BY JAMES BURGER Californian staff writer firstname.lastname@example.org
County supervisors on Tuesday were persuaded to delay a decision on whether to dump and replace the manager of its employee healthcare program, which has been accused of operating with a conflict of interest.
The Kern County Board of Supervisors agreed to revisit the issue at its March 12 meeting at the request of the current provider, Bakersfield-based Managed Care Systems.
MCS representatives argued that all the bidders should have a chance to review the proposed award and provide more information about why they should get the contract.
At stake is control of the county's main health care plan for some 7,500 current and retired county employees.
Assistant County Administrative Officer Elissa Ladd, using an analysis of bids from nine companies, recommended splitting the work MCS currently does among three out-of-state vendors.
The county would pay MCS $13.9 million to administer the plan but only $9.8 million to the three vendors.
Representatives of Managed Care Systems attacked Ladd's recommendation Tuesday.
In a letter to the county, MCS Chief Executive Officer Brent Boyd accused the county of creating a biased bidding process, stacking the results of a grading system against his company and failing to give MCS credit for years of good work for Kern.
Robert Severs, CEO of MCS parent-company Golden Empire Managed Care, said the plan would send 40 jobs out of state, increase county health care costs and land the county in trouble.
Supervisor Leticia Perez worried that he was right and made the motion to delay the decision.
Severs said his company will use the extra three weeks to research its competitors and prove they can't do the job.
The County Administrative Office didn't tell supervisors the truth about what those vendors could do, Severs said.
"We're going to get copies of the other proposals and demonstrate those organizations don't have the programs they say they have," Severs said.
It's something, MCS attorney Richard Monje reminded the board, that has worked for the company before.
In 2009, when county officials recommended another vendor for the initial contract, MCS challenged the decision, reviewed the proposals and convinced supervisors that its primary opponent was not qualified to handle the contract MCS wanted, Monje said.
Tuesday's decision didn't please everyone.
Representatives from Foundation for Medical Care, San Joaquin Community Hospital, the Bakersfield Heart Hospital and a number of other local groups cheered the county's work on the RFP as fair and accurate.
They urged the board to approve the recommendation from Ladd. Foundation, which also bid on the contract, supported the process despite losing out.
But supervisors said they wanted to err on the side of caution and delay a decision.
Tuesday's meeting was the latest twist in a controversy that has swirled around Managed Care Systems, parent company GEMCare, and GEMCare's part-owner Dignity Health, which also owns Mercy, Mercy Southwest and Bakersfield Memorial hospitals in town.
Doctors and other critics have accused MCS of shifting business away from other hospitals to its business partners in the Dignity network.
The county hired the Segal Group to investigate the charges and then proposed a new, competitive bidding process for the contract.
Monje called the conflict of interest fiction, drummed up by competitors like San Joaquin Community Hospital.
"We all know that anyone can gin up a controversy. Once the controversy is in existence, it's hard for people to make a decision that seems to fly in the face of that conflict," he said.
Dr. Donald Cornforth, a critic of MCS, said the conflict of interest is real.
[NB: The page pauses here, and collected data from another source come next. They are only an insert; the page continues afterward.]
(** * A shallow embedding of the Statsig lite server SDK core

    The development follows three classes of the TypeScript sources:
    [SpecStore] (the catalog of gates, configs and layers and its
    synchroniser), [Evaluator] (rule interpretation, overrides, delegation,
    the client initialize response) and the module-level memo table behind
    [computeUserHash].

    Conventions.
    - A JavaScript value that may be [undefined] is an [option]; [null] is
      the constructor [JNull].
    - A plain object used as a dictionary and walked with [Object.entries]
      is the association list of its own properties, in the order the
      engine lists them ([Rec]); dictionaries that are only probed by key
      are stdpp [gmap]s of their own properties.  Where the key of a lookup
      is a user ID, an ID type or a name handed to the override methods,
      the lookup also sees what every plain object inherits from
      [Object.prototype] ([plain_index]).  The dictionaries of the catalog
      and the attribute maps of a user are modelled through their own
      properties only; statements that look a name up in them say which
      names they are about.
    - Mutable fields of a class instance are threaded explicitly: a method
      takes the instance state and returns the new one.
    - Integral quantities (byte counts, sampling rates, 64-bit hashes, the
      clock) are [Z], and so are the numbers inside JSON values, which the
      code only compares with bounds or passes along; [passPercentage] is
      a binary64 [float] because the code multiplies and compares it as
      such.  The two update times of the store are JSON values: the code
      stores the [time] of a payload without looking at its type. *)

From Stdlib Require Import ZArith Lia List Ascii Floats Uint63.
From stdpp Require Import gmap strings list pretty.
Import ListNotations.
Open Scope Z_scope.

(** ** JavaScript values

    The values [JSON.parse] yields.  An object is the list of its own
    properties, in the order the engine lists them; a number is an
    integer, and never [NaN], which no JSON text denotes. *)

#[warnings="-register-all"]
Inductive JSON : Type :=
| JNull
| JBool (b : bool)
| JNum (n : Z)
| JStr (s : string)
| JArr (elems : list JSON)
| JObj (fields : list (string * JSON)).

(** A dictionary object, [Record<string, V>]: its own properties, in the
    order the engine lists them, which is the order of insertion for the
    keys that do not spell an array index. *)
Definition Rec (V : Type) : Type := list (string * V).

Fixpoint rec_get {V} (r : Rec V) (k : string) : option V :=
  match r with
  | [] => None
  | (k', v) :: r' => if String.eqb k k' then Some v else rec_get r' k
  end.

(** [r[k] = v]: an existing key keeps its position, a new key is appended. *)
Fixpoint rec_set {V} (r : Rec V) (k : string) (v : V) : Rec V :=
  match r with
  | [] => [(k, v)]
  | (k', v') :: r' =>
      if String.eqb k k' then (k, v) :: r' else (k', v') :: rec_set r' k v
  end.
Just after MCS secured the county contract in 2009, it merged with Dignity Health. That, Cornforth said, resulted in a decrease in referrals for doctors and other hospitals outside the Dignity network -- as MCS shifted business to its own hospitals.
It was a clear conflict of interest, he said.
"The county employees and the taxpayers of Kern County will both benefit from this recommendation," Cornforth said of the staff proposal.
"I'm confident that there has been no conflict of interest," Supervisor Mick Gleason said.
But he said he thought the RFP process was fair and focused on the best value for the county.
Perez said the RFP process placed a lot of weight behind firms that didn't have a local conflict of interest.
"I am heavily inclined to local contract administration," she said, adding the heavy weight given to the conflict of interest issue makes it impossible for a local vendor to earn the contract.
A total of nine firms bid for the contract to administer the county's largest employee health care plan -- which serves 5,100 county employees and 1,250 retired workers.
Five firms, including Bakersfield firms MCS and Foundation, got interviews.
In his letter to the board, Boyd said the review committee gave MCS zero of the 35 points that could be earned by a firm capable of administering the contract without a conflict of interest. But at the same time, he said, the county was telling MCS that it had done nothing wrong.
That category was the largest single block of points any of the competing firms could earn.
Ladd's proposal to the board was to hire Zenith American of Florida to pay the health care bills of county employees. Clinix, from Columbus, Ohio, would handle county employees' needs for specialty medical care.
And Burns Consulting of Maumee, Ohio would develop contracts with doctors and other health care providers serving county employees.
None of those businesses' representatives spoke at Tuesday's meeting.